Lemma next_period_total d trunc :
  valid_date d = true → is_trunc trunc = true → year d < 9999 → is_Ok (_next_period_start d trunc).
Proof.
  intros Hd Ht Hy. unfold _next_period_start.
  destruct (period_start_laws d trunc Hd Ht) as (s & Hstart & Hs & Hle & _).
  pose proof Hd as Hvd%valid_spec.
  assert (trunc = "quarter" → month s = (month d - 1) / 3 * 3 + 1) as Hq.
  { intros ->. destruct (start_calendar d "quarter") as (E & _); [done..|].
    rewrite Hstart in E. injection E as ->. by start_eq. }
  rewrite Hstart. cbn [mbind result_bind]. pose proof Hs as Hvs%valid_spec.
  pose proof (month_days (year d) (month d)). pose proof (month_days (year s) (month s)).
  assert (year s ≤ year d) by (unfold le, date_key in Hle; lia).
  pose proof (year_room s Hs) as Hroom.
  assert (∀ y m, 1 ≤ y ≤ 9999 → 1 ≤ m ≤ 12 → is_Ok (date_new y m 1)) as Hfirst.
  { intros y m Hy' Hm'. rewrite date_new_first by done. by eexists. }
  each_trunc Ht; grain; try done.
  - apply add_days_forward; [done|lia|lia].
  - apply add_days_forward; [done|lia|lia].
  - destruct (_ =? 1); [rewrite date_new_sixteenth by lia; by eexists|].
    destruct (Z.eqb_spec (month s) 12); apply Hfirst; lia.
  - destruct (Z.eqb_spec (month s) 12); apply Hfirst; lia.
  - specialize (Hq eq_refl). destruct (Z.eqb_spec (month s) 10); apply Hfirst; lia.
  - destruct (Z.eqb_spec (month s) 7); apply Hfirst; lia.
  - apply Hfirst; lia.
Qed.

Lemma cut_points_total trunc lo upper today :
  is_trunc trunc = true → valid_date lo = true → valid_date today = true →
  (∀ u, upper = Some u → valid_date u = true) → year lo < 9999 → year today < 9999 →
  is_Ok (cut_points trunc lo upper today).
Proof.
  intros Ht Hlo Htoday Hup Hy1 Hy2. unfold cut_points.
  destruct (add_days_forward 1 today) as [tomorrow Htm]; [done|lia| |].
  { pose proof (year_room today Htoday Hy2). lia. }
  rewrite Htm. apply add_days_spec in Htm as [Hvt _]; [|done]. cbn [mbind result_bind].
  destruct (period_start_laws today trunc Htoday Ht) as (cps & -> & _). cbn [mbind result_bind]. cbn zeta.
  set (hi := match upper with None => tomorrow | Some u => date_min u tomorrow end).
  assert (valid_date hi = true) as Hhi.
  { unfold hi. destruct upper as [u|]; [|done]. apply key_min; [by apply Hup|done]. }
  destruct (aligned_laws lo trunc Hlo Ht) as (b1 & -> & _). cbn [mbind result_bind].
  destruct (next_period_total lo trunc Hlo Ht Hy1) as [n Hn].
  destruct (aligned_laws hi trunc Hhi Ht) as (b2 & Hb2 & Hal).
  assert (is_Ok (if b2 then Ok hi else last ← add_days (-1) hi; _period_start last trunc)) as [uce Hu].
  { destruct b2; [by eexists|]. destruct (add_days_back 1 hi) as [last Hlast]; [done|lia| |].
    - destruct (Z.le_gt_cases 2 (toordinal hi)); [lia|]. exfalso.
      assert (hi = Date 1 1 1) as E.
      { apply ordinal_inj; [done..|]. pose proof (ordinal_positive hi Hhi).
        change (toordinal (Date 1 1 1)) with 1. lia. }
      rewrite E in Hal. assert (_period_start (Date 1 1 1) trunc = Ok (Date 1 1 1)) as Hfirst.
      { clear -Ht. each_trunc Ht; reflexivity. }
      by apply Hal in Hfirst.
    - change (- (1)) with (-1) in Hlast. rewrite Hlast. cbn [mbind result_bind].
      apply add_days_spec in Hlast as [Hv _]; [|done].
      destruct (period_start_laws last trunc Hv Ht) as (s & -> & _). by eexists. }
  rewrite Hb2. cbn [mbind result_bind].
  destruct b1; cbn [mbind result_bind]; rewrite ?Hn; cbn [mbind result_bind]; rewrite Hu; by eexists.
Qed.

* [Your assignment]:
Exactly repeat the lines running from the top of the listing to the line bearing "rewrite Hstart in", both of those lines included, and only them.

* [Output of the exercise]:
Lemma next_period_total d trunc :
  valid_date d = true → is_trunc trunc = true → year d < 9999 → is_Ok (_next_period_start d trunc).
Proof.
  intros Hd Ht Hy. unfold _next_period_start.
  destruct (period_start_laws d trunc Hd Ht) as (s & Hstart & Hs & Hle & _).
  pose proof Hd as Hvd%valid_spec.
  assert (trunc = "quarter" → month s = (month d - 1) / 3 * 3 + 1) as Hq.
  { intros ->. destruct (start_calendar d "quarter") as (E & _); [done..|].
    rewrite Hstart in E. injection E as ->. by start_eq. }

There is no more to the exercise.